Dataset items
━━━━
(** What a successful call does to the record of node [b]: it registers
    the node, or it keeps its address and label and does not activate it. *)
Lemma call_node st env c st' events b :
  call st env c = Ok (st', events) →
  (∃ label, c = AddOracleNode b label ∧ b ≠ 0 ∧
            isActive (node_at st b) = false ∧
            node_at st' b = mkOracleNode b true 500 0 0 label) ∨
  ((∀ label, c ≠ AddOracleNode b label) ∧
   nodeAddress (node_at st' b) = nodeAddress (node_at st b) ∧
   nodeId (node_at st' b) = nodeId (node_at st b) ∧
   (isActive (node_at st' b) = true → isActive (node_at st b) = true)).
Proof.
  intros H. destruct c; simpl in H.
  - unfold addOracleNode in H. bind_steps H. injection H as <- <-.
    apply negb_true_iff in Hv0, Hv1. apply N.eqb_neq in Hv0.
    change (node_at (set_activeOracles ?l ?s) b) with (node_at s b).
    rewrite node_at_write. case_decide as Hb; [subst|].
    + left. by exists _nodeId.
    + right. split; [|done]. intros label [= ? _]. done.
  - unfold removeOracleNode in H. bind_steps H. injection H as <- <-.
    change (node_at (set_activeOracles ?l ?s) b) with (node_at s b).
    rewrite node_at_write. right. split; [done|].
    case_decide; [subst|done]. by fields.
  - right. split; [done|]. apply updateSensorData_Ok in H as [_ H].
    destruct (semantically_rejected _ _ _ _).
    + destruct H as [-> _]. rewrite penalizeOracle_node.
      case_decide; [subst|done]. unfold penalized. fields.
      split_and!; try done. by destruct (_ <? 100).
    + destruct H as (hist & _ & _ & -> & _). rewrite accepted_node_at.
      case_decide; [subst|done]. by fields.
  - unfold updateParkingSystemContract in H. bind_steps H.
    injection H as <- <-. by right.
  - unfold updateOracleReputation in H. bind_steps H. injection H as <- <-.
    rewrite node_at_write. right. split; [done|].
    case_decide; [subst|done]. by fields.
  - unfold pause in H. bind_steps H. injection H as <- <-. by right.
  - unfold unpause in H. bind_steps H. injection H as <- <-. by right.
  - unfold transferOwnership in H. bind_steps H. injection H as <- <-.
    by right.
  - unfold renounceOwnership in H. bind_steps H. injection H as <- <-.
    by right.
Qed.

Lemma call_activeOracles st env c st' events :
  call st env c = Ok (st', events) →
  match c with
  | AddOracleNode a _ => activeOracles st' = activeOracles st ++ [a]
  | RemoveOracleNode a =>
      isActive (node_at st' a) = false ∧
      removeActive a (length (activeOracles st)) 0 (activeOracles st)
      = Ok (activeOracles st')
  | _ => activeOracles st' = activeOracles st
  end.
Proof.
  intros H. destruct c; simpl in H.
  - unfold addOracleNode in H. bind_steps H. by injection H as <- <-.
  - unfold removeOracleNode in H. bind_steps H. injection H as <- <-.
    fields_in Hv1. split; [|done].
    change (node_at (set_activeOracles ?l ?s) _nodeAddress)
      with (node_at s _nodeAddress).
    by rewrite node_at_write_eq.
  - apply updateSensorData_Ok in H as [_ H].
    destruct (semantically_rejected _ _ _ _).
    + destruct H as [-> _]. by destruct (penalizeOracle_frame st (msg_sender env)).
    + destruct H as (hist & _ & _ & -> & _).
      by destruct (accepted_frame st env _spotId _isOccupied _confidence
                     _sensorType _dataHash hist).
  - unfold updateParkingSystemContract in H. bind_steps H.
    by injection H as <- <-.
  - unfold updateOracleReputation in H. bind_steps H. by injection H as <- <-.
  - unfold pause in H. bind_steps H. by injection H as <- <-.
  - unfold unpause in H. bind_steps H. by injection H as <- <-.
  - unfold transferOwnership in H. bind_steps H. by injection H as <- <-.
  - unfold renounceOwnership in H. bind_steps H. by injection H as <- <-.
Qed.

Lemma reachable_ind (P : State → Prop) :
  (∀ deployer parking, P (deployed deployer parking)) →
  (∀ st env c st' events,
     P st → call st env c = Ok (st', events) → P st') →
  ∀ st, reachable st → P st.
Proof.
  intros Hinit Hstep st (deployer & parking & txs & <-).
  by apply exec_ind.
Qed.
━━━━
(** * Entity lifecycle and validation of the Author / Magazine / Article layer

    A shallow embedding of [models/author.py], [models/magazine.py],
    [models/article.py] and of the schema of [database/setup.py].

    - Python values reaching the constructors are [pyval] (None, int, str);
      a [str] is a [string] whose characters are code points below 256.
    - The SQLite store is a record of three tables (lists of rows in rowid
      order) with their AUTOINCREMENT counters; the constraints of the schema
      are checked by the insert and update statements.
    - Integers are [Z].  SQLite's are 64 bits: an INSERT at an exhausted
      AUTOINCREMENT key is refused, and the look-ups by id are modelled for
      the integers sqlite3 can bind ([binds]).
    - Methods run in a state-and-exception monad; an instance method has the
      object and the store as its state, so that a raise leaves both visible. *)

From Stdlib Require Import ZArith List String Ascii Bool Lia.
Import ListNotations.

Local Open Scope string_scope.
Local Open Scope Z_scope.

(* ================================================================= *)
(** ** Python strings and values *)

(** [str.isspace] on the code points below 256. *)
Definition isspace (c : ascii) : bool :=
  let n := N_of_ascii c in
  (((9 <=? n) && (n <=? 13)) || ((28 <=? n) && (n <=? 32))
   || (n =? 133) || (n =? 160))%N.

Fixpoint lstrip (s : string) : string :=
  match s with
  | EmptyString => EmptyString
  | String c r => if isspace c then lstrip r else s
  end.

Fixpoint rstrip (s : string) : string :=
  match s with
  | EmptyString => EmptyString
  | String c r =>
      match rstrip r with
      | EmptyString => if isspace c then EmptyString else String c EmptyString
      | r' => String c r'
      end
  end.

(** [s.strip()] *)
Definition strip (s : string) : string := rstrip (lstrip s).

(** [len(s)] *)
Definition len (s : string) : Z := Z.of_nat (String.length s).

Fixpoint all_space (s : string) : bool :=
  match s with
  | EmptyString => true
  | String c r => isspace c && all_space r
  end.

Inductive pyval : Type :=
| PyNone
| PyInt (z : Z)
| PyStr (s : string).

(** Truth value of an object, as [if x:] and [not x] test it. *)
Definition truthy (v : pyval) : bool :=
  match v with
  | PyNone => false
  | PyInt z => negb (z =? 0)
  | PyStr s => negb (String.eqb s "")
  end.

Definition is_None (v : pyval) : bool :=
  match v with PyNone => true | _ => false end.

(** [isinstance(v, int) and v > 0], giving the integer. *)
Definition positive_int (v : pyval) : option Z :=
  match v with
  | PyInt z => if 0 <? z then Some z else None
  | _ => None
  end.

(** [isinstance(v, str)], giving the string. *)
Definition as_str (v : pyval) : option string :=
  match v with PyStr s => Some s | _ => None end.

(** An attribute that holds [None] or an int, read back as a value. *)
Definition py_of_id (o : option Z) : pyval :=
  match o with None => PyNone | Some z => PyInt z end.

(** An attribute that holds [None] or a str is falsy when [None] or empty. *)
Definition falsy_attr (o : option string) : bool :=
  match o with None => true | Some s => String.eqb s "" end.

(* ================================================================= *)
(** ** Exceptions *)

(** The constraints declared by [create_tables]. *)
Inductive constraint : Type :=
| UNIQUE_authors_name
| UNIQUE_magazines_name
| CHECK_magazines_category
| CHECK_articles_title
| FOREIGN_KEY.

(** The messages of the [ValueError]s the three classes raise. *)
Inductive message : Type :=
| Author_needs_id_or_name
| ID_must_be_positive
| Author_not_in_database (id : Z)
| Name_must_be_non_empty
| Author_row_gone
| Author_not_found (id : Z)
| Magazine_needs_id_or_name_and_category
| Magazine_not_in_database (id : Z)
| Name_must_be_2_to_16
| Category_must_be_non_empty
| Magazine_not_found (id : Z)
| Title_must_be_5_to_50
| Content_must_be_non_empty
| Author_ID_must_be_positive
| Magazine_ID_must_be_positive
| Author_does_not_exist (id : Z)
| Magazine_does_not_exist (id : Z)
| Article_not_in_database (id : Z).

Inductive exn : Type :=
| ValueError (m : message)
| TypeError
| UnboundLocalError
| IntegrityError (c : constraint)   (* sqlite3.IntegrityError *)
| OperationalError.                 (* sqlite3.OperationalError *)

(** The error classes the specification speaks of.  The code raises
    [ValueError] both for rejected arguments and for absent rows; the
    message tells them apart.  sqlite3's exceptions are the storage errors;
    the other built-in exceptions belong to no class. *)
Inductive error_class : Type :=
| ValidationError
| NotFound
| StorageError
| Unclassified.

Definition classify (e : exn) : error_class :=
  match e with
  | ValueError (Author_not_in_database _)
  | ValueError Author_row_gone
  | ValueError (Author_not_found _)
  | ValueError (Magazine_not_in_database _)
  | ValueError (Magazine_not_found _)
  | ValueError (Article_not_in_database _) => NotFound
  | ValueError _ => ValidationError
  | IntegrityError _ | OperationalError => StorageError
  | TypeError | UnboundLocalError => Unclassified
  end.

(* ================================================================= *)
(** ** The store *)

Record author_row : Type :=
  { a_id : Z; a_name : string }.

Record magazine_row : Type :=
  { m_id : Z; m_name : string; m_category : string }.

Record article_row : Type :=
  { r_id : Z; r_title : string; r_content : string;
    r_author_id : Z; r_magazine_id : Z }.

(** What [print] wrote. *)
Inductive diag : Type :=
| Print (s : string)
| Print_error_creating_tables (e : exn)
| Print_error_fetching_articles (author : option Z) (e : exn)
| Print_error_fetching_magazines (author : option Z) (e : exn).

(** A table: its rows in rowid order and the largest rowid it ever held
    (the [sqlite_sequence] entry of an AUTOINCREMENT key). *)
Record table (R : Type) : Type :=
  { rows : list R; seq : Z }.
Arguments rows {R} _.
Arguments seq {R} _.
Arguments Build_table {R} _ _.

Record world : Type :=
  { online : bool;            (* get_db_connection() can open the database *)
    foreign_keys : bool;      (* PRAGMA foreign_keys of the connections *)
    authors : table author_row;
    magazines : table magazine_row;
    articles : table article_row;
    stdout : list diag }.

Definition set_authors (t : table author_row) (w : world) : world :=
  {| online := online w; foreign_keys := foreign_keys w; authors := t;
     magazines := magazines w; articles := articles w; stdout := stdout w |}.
━━━━
- What is expected
Show the lines of the entries that include the string "giving", copying each in full.

- Output of the exercise
(** [isinstance(v, int) and v > 0], giving the integer. *)
(** [isinstance(v, str)], giving the string. *)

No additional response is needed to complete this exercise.